Company opts to not participate in state health insurance exchange
Aetna, one of the largest health insurance companies in the U.S., has announced that it will not be participating in the New Jersey health insurance exchange. The exchange is set to begin open enrollment on October 1 this year, and is meant to provide consumers with access to affordable health insurance plans. Aetna was expected to be a prominent participant in the exchange, but disagreements with state officials may have discouraged the company from participating in the state’s exchange.
Aetna shows concerns regarding pricing structure for exchange initiatives
Aetna has been expressing concerns regarding the pricing structure of plans sold through state-based exchange initiatives. Pricing issues were one of several reasons why the company decided to not participate in the New York health insurance exchange. The company has also withdrawn in participation from exchange initiatives in Connecticut, Maryland, Georgia, and West Virginia. The company has been very cautious of the Affordable Care Act in general, looking to mitigate any negative impact the federal law may have on its business.

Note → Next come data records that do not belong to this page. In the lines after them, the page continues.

(** X13.  When [createBiomeFromSeed] returns, the biome it returns is the
    one drawn by [NextInteger(3, 4)], drawn once; the cache holds that biome
    at every coordinate of the seed's region, that is the seed if it passes
    the special-biome test (wherever it lies: the seed is not checked against
    the radius) and every coordinate within the radius that passes the test
    and is next to a coordinate of the region; every other key of the cache
    keeps its entry; and with a seed that fails the test the cache is left
    unchanged, the random number being drawn all the same. *)
Theorem createBiomeFromSeed_cache (fuel : nat) (biomeCache : gmap string Z)
    (rand : Random) newBiome biomeCache' rand' :
  createBiomeFromSeed NextInteger tileHasSpecialBiome config fuel biomeCache rand seed
  = Some (newBiome, biomeCache', rand') ->
  (newBiome, rand') = NextInteger rand 3 4 /\
  (forall a,
     specialRegion (tileHasSpecialBiome config) (MapConfigImpl.Radius config) seed a ->
     biomeCache' !! axialKey a = Some newBiome) /\
  (forall k,
     (forall a,
        specialRegion (tileHasSpecialBiome config) (MapConfigImpl.Radius config) seed a ->
        k <> axialKey a) ->
     biomeCache' !! k = biomeCache !! k) /\
  (tileHasSpecialBiome config seed = false -> biomeCache' = biomeCache).
Proof.
  unfold createBiomeFromSeed, randomBiome.
  change (foldl _ (-1) biomeObject) with 4.
  destruct (NextInteger rand 3 4) as [b r].
  destruct (createBiomeLoop _ _ _ _ _ _ _ _) as [biomeTiles|] eqn:Hloop; [|done].
  intros [= <- <- <-].
  assert (forall a, a ∈ biomeTiles <->
            specialRegion (tileHasSpecialBiome config) (MapConfigImpl.Radius config)
              seed a) as Hregion.
  { eapply (createBiomeLoop_region tileHasSpecialBiome config seed _ ∅ ∅ [] [] 0);
      [apply NoDup_nil_2| | | | | | | |exact Hloop].
    - intros k. split; [set_solver|]. intros (a & Ha & _).
      by apply not_elem_of_nil in Ha.
    - intros a Ha. by apply not_elem_of_nil in Ha.
    - intros k. split; [set_solver|]. intros (i & a & Hi & _). lia.
    - intros a. split; [by intros ?%not_elem_of_nil|]. intros [_ ?]. set_solver.
    - intros a n Ha. by apply not_elem_of_nil in Ha.
    - intros a Ha. by apply not_elem_of_nil in Ha.
    - intros a Ha. by apply not_elem_of_nil in Ha. }
  split; [done|]. split; [|split].
  - intros a Ha. by apply cache_fold_hit, Hregion.
  - intros k Hk. apply cache_fold_miss. intros a Ha. by apply Hk, Hregion.
  - intros Hseed. apply map_eq. intros k. apply cache_fold_miss.
    intros a Ha%Hregion. exfalso. clear -Ha Hseed.
    induction Ha; [congruence|done].
Qed.
End SpecialBiomeRegion.

Lemma lowestInteger_in_range : nextIntegerInRange lowestInteger.
Proof. intros rand lo hi Hle. cbn. lia. Qed.

Lemma randomBiome_mountains_witness :
  nextIntegerInRange lowestInteger /\
  (randomBiome (H := islandUtil barLand) lowestInteger tt).1
  <> biomeNumber Biome.Coastline.
Proof.
  split; [exact lowestInteger_in_range|].
  apply (randomBiome_mountains (H := islandUtil barLand) lowestInteger tt
           lowestInteger_in_range).
Defined.

Lemma createBiomeFromSeed_cache_witness :
  exists biomeCache',
    createBiomeFromSeed (H := islandUtil barLand) lowestInteger
      (specialOn [origin; Axial 1 0]) (asMapConfigImpl 0 (plainConfig 1 2 None))
      9 ∅ tt origin = Some (3, biomeCache', tt) /\
    biomeCache' !! axialKey (Axial 1 0) = Some 3 /\
    biomeCache' !! axialKey (Axial 0 1) = None.
Proof.
  assert (exists biomeCache',
    createBiomeFromSeed (H := islandUtil barLand) lowestInteger
      (specialOn [origin; Axial 1 0]) (asMapConfigImpl 0 (plainConfig 1 2 None))
      9 ∅ tt origin = Some (3, biomeCache', tt)) as [biomeCache' Hrun]
    by (eexists; vm_compute; reflexivity).
  exists biomeCache'. split; [exact Hrun|].
  destruct (createBiomeFromSeed_cache (H := islandUtil barLand) lowestInteger
              (specialOn [origin; Axial 1 0]) (asMapConfigImpl 0 (plainConfig 1 2 None))
              origin 9 ∅ tt 3 biomeCache' tt Hrun) as (_ & Hhit & Hmiss & _).
  split.
  - apply Hhit. eapply (specialRegion_step _ _ _ origin); [by constructor|done..].
  - rewrite Hmiss; [done|]. intros a Ha Hkey. apply (inj axialKey) in Hkey. subst a.
    inversion Ha; done.
Defined.

(** ** What the function prints *)

Section Output.
Context `{HexUtil}.

(** A round neither reads nor writes the output. *)
Lemma placeRound_log totalTowns st log :
  placeRound totalTowns
    (mkPlacer (pTiles st) (pRand st) (townsGenerated st)
       (townExclusionZoneRadius st) (townExclusionZoneRetries st) log)
  = mkPlacer (pTiles (placeRound totalTowns st)) (pRand (placeRound totalTowns st))
      (townsGenerated (placeRound totalTowns st))
      (townExclusionZoneRadius (placeRound totalTowns st))
      (townExclusionZoneRetries (placeRound totalTowns st)) log.
Proof.
  unfold placeRound.
  cbn [pTiles pRand townsGenerated townExclusionZoneRadius townExclusionZoneRetries
       pLog].
  destruct (getRandomMapTiles _ _ _ _) as [townSeeds rand].
  destruct (placeCandidates _ _ _) as [[tiles generated] newTown].
  by case_decide.
Qed.

Lemma placeRounds_log totalTowns (i : nat) st log :
  Nat.iter i (placeRound totalTowns)
    (mkPlacer (pTiles st) (pRand st) (townsGenerated st)
       (townExclusionZoneRadius st) (townExclusionZoneRetries st) log)
  = mkPlacer (pTiles (Nat.iter i (placeRound totalTowns) st))
      (pRand (Nat.iter i (placeRound totalTowns) st))
      (townsGenerated (Nat.iter i (placeRound totalTowns) st))
      (townExclusionZoneRadius (Nat.iter i (placeRound totalTowns) st))
      (townExclusionZoneRetries (Nat.iter i (placeRound totalTowns) st)) log.
Proof.
  induction i as [|i IH]; [done|].
  rewrite !Nat.iter_succ, IH. apply placeRound_log.
Qed.

Lemma placeRounds_towns totalTowns st (i j : nat) :
  (i <= j)%nat ->
  townsGenerated (Nat.iter i (placeRound totalTowns) st)
  <= townsGenerated (Nat.iter j (placeRound totalTowns) st).
Proof.
  induction 1 as [|j Hij IH]; [lia|].
  rewrite Nat.iter_succ.
  destruct (placeRound_general totalTowns (Nat.iter j (placeRound totalTowns) st))
    as (_ & Hle & _).
  lia.
Qed.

Other insurers show caution over Affordable Care Act
Health insurance exchanges are expected to create a great deal of competition in state markets throughout the country. While this competition may be good for consumers as it forces companies to offer lower rates for coverage, this could also be a problematic issue for insurers. Another problem exists with the federal law’s requirements that insurance providers offer a particular level of coverage through these exchanges that are not common in the private market. Better coverage is a costly issue for insurers, many of whom are being encouraged to offer low rates for policies sold through exchanges.

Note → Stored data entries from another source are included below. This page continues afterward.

(** The previous row handed to the scoring functions at [frame_idx]. *)
Definition previous (data : list JointFrame) (frame_idx : nat)
  : option JointFrame :=
  match frame_idx with
  | O => None
  | S i => nth_error data i
  end.

(** The rest of the loop body once [analyze_frame] has returned. *)
Definition classify (frame_idx : nat) (confidences : dict pynum)
  : result FrameResult :=
  '(majority_behavior, majority_confidence) <- majority confidences ;;
  let majority_behavior :=
    if py_lt majority_confidence (PyInt 40) then "unknown"
    else majority_behavior in
  sitting <- dict_get confidences "sitting" ;;
  walking <- dict_get confidences "walking" ;;
  climbing <- dict_get confidences "climbing" ;;
  Ok {| Frame := Z.of_nat frame_idx + 1;
        Sitting := sitting;
        Walking := walking;
        Climbing := climbing;
        Classified_Behavior := majority_behavior;
        Confidence := majority_confidence |}.

(** ** Exact values and sums *)

(** The rational number a finite float stands for. *)
Definition exact (f : float) : option Q :=
  match Prim2SF f with
  | S754_zero _ => Some 0%Q
  | S754_finite s m e =>
      Some ((if s then - inject_Z (Zpos m) else inject_Z (Zpos m))
            * Qpower 2 e)%Q
  | S754_infinity _ | S754_nan => None
  end.

Definition exact_num (a : pynum) : option Q :=
  match a with
  | PyInt z => Some (inject_Z z)
  | PyFloat f => exact f
  end.

(** The exact sum of three confidences. *)
Definition exact_sum (a b c : pynum) : option Q :=
  match exact_num a, exact_num b, exact_num c with
  | Some x, Some y, Some z => Some (x + y + z)%Q
  | _, _, _ => None
  end.

(** [a + b + c] as Python evaluates it. *)
Definition py_sum3 (a b c : pynum) : pynum := py_add (py_add a b) c.

(** 100 up to one unit in the last place: 100 or one of the two doubles
    next to it. *)
Definition near_100 (a : pynum) : Prop :=
  a = PyFloat 100 \/ a = PyFloat (next_down 100) \/ a = PyFloat (next_up 100).

(** The value [v / total * 100] of the dictionary comprehension. *)
Definition share (v total : Z) : pynum :=
  PyFloat (Py.float_of_Z v / Py.float_of_Z total * 100)%float.

(** ** Missing coordinates *)

(** Some coordinate of the list is nan. *)
Definition any_nan (l : list float) : bool := existsb is_nan l.


(** ** Magnitudes of binary64 values *)

(** A value that is not below zero: a zero, a positive number, +inf or
    nan. *)
Definition not_negative (v : spec_float) : Prop :=
  match v with
  | S754_zero _ | S754_nan => True
  | S754_infinity s | S754_finite s _ _ => s = false
  end.

(** The real number [m * 2^e]. *)
Definition scaled (m e : Z) : Rdefinitions.R :=
  Rdefinitions.Rmult (Rdefinitions.IZR m)
    (Rfunctions.powerRZ (Rdefinitions.IZR 2) e).

(** After [k] one-bit shifts of [M]: the quotient by [2^k], and round or
    sticky bits set only if the division left a remainder. *)
Definition shifted (M : Z) (k : nat) (mrs : shr_record) : Prop :=
  shr_m mrs = M / 2 ^ Z.of_nat k
  /\ (shr_r mrs || shr_s mrs = true -> M mod 2 ^ Z.of_nat k <> 0).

Federal law may lead to increase in insurance rates
The financial aspects of the Affordable Care Act are often a controversial issue, especially among health insurance providers. Many insurers suggest that the federal law will lead to a major increase in insurance rates because insurers are being forced to provide better coverage to a wider range of people. Many of the consumers that will receive this coverage are considered “high risk” because they have pre-existing medical conditions that are quite costly to manage.